**What you should do:**
Whenever a line in the entries below contains "KeyError", copy that line.

═══ Data records

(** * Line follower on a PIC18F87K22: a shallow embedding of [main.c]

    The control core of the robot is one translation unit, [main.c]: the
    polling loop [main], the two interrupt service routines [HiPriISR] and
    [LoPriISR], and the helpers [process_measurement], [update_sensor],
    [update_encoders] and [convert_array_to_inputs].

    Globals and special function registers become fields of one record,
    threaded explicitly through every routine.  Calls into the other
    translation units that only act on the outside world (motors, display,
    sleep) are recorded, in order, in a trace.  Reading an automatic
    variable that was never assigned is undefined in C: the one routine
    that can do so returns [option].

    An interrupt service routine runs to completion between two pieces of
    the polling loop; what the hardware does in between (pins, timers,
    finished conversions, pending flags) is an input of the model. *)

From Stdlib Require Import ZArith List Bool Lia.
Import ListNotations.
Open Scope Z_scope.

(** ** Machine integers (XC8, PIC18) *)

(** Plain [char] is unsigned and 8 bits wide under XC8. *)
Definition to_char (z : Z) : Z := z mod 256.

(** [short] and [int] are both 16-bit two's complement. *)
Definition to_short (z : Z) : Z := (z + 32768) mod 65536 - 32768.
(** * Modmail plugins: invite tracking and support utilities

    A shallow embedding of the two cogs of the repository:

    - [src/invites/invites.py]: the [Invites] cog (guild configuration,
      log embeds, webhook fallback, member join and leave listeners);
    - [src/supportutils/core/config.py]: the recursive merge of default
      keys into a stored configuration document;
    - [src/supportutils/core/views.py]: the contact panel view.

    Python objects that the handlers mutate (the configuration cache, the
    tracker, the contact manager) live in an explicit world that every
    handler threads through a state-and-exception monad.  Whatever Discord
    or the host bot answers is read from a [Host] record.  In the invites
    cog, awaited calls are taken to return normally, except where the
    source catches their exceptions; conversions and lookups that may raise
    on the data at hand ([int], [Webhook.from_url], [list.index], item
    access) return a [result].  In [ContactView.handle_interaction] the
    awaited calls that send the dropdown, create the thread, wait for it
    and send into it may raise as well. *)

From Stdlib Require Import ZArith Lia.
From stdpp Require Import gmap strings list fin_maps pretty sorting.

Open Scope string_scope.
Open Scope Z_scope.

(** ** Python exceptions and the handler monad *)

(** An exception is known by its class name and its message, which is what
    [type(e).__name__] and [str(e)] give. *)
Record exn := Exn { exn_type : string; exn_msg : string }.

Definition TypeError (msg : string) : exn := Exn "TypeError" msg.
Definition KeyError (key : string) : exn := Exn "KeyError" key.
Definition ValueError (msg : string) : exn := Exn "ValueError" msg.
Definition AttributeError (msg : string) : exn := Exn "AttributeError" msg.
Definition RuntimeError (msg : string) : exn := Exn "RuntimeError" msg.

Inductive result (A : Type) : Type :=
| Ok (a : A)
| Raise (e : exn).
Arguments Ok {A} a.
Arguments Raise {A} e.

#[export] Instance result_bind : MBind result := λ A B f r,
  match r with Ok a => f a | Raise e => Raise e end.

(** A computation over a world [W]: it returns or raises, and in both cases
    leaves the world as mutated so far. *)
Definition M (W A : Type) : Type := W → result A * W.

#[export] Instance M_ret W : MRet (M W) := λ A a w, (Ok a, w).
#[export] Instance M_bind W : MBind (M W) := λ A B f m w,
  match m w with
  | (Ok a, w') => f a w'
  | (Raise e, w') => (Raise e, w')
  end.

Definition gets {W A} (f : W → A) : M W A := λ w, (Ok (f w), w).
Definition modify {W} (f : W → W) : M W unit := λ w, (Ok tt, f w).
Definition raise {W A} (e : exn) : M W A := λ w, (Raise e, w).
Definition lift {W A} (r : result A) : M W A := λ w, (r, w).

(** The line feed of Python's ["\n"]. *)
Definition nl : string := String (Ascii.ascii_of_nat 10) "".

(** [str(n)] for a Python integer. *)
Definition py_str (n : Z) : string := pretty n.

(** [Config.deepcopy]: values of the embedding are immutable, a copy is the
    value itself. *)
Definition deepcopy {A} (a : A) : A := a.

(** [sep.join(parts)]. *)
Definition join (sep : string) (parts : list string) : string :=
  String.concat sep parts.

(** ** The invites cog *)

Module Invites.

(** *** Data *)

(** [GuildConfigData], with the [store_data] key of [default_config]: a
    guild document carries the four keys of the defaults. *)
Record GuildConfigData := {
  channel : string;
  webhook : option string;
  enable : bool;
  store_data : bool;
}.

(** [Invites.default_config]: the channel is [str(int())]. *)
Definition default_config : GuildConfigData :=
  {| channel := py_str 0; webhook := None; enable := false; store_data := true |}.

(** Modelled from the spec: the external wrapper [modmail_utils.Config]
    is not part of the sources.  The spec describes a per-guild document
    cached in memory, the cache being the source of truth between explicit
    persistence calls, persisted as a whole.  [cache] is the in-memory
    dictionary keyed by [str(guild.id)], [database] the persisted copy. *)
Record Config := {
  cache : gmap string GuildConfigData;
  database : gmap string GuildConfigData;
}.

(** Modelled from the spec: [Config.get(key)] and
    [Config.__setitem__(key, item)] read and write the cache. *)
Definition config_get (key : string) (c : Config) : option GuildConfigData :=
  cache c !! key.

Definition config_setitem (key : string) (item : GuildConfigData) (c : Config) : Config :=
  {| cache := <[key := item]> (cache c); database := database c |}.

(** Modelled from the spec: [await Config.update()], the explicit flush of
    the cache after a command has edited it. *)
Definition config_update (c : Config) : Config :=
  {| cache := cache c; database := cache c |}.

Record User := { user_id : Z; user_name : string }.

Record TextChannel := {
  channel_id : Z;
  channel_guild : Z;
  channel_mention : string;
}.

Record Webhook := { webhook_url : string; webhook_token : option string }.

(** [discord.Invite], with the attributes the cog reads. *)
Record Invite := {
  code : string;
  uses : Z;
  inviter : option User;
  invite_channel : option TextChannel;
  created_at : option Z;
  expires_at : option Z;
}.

══════
═══ Data records

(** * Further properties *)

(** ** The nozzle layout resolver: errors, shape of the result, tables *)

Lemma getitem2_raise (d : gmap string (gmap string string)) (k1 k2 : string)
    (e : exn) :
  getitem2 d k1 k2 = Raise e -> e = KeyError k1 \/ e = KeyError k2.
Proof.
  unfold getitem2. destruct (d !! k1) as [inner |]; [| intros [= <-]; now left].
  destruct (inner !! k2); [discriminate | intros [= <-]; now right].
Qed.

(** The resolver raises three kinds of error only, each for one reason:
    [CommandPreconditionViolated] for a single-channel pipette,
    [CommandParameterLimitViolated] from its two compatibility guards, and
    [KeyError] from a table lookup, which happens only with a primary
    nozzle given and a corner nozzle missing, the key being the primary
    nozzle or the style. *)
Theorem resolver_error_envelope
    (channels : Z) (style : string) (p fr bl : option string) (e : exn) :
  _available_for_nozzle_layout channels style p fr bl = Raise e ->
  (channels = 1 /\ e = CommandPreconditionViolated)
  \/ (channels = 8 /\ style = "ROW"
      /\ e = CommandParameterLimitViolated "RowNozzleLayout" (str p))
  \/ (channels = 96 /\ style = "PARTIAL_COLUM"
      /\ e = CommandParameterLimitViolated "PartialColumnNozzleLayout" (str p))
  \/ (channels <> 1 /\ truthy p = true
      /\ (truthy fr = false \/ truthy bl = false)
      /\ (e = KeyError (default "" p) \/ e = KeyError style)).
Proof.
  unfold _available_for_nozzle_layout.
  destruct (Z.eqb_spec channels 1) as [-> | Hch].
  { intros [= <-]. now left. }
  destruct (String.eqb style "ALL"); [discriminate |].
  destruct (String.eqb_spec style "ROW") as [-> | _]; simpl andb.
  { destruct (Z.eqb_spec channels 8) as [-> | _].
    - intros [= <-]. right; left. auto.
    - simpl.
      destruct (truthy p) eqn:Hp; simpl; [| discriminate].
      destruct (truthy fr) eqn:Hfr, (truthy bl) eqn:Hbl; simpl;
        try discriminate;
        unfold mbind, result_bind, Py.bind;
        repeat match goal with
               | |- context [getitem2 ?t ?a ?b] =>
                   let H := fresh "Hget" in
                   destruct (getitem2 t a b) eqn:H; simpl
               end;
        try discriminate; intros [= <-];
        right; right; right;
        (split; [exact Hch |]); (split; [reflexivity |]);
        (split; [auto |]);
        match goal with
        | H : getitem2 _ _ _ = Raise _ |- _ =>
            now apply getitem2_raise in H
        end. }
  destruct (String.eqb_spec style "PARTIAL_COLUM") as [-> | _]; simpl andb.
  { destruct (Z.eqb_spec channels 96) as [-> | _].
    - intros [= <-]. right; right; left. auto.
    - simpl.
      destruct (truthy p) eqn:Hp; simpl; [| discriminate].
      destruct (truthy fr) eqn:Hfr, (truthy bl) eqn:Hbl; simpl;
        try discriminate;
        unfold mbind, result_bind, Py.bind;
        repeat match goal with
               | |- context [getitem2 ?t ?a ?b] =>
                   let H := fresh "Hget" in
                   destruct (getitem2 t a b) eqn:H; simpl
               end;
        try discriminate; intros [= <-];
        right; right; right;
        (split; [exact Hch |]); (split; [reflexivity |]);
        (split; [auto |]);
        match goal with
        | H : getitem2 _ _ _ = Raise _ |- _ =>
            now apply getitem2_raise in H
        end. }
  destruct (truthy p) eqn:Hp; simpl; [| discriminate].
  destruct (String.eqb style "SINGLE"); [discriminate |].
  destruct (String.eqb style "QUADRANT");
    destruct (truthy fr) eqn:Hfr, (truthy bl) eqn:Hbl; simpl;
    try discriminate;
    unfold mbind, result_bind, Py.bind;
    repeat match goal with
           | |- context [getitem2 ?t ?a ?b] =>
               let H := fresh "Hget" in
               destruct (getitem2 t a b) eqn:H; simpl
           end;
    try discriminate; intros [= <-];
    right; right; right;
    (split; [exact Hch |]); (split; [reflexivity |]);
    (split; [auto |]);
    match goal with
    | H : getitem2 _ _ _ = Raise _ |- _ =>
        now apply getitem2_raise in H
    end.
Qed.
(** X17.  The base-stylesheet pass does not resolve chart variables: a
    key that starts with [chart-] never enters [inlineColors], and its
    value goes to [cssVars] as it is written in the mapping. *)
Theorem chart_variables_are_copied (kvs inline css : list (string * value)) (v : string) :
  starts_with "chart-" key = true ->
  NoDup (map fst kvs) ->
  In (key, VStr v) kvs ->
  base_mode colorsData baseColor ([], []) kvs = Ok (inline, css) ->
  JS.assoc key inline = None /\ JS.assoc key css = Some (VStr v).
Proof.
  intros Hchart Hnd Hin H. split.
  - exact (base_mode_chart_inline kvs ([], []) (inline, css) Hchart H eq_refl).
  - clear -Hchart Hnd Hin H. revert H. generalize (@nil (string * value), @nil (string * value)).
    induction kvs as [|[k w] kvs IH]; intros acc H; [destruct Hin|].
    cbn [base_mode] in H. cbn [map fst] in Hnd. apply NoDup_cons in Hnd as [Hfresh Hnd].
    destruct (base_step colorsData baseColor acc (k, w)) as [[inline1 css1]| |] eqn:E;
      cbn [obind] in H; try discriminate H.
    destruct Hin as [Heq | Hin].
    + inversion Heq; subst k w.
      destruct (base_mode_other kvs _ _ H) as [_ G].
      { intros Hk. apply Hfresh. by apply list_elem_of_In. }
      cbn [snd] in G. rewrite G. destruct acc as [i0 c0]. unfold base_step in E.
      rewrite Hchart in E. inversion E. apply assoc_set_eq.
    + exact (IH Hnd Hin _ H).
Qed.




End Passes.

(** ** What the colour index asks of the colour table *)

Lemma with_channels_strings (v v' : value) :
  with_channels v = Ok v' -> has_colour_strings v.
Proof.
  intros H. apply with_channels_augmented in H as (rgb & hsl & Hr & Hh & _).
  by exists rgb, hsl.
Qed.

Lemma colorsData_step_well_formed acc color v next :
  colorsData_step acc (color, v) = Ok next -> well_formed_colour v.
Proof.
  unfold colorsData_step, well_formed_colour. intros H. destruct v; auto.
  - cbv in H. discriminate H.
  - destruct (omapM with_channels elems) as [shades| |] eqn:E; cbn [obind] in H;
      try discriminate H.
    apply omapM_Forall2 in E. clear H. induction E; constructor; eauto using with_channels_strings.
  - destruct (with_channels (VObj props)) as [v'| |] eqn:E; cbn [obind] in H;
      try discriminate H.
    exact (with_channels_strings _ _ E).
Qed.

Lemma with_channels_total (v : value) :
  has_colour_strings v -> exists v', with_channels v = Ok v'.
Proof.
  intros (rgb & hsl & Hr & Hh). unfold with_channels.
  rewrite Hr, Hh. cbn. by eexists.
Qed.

══════
═══ Data records

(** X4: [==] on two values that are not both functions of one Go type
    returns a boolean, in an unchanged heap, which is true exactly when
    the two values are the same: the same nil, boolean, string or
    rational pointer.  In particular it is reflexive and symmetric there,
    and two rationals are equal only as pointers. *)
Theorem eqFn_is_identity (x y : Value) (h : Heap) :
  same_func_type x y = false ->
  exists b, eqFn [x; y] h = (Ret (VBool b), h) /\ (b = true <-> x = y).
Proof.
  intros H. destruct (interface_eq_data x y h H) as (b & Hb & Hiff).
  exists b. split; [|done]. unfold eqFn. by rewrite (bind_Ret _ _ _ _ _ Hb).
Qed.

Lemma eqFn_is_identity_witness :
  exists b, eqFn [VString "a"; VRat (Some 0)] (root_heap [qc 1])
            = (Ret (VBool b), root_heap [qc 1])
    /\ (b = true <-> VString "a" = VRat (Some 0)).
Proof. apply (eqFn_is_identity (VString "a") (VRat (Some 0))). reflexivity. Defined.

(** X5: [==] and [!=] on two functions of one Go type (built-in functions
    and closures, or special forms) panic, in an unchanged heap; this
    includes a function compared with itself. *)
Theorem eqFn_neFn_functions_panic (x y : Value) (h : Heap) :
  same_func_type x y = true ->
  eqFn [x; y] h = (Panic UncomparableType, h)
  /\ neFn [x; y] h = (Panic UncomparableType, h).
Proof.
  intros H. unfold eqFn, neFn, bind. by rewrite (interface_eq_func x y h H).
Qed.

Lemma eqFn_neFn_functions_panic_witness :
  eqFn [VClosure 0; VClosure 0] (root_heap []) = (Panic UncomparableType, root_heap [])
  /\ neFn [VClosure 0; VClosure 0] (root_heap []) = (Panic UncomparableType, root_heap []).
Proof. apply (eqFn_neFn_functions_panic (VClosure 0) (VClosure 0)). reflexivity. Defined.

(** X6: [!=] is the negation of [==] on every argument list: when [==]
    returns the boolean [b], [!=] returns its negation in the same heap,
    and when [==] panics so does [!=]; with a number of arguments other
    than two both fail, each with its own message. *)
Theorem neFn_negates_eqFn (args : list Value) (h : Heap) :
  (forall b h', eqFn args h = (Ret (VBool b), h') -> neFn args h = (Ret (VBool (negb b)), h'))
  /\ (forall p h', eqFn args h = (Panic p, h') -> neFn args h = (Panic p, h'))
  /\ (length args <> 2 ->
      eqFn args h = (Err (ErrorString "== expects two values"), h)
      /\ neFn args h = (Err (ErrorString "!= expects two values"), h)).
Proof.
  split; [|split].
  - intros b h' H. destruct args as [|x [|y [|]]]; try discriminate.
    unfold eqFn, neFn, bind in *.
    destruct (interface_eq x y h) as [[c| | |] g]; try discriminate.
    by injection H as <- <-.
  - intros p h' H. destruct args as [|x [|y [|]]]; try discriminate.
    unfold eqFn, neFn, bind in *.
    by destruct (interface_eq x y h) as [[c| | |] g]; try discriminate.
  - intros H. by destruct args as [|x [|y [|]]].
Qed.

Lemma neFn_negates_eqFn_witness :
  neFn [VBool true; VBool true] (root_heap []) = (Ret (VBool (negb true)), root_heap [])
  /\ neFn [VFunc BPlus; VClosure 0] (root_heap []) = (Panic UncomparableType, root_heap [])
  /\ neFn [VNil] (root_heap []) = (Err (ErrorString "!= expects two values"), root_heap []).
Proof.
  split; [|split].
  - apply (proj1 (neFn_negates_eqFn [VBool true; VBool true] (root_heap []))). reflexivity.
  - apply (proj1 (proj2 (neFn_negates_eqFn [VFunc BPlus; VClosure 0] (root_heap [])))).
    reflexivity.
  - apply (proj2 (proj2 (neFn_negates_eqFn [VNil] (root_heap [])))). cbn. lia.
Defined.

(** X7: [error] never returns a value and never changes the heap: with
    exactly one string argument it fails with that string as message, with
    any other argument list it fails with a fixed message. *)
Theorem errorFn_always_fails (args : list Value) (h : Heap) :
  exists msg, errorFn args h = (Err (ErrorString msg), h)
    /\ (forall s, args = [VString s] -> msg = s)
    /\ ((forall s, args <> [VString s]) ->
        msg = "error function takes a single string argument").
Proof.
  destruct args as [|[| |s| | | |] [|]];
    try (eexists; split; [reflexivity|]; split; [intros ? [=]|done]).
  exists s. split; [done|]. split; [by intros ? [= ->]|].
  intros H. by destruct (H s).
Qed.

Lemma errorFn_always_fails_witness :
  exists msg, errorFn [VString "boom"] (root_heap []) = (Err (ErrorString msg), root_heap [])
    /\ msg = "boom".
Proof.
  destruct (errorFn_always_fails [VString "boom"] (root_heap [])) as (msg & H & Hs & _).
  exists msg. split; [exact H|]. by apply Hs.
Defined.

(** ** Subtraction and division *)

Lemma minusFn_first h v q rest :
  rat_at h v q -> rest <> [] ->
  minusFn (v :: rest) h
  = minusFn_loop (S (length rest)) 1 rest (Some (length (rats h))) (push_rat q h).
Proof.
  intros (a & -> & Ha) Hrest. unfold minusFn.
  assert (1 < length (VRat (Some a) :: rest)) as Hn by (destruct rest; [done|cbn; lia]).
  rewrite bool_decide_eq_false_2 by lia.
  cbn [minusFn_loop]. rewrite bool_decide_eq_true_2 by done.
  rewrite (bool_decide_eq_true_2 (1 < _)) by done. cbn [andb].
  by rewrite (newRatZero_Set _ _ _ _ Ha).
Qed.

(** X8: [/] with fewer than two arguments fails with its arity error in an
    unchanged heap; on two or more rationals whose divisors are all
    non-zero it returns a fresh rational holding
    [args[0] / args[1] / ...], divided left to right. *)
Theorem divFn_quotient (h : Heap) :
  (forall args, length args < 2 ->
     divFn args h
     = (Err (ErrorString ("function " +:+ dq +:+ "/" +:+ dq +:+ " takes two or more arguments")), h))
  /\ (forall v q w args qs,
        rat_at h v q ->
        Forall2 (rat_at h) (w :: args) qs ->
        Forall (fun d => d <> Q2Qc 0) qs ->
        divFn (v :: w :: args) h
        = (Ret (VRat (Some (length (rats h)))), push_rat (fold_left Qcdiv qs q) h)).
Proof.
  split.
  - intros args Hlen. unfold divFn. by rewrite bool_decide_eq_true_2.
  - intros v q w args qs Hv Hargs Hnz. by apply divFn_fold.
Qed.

══════

**Result for this exercise:**
Definition KeyError (key : string) : exn := Exn "KeyError" key.
  getitem2 d k1 k2 = Raise e -> e = KeyError k1 \/ e = KeyError k2.
    [KeyError] from a table lookup, which happens only with a primary
      /\ (e = KeyError (default "" p) \/ e = KeyError style)).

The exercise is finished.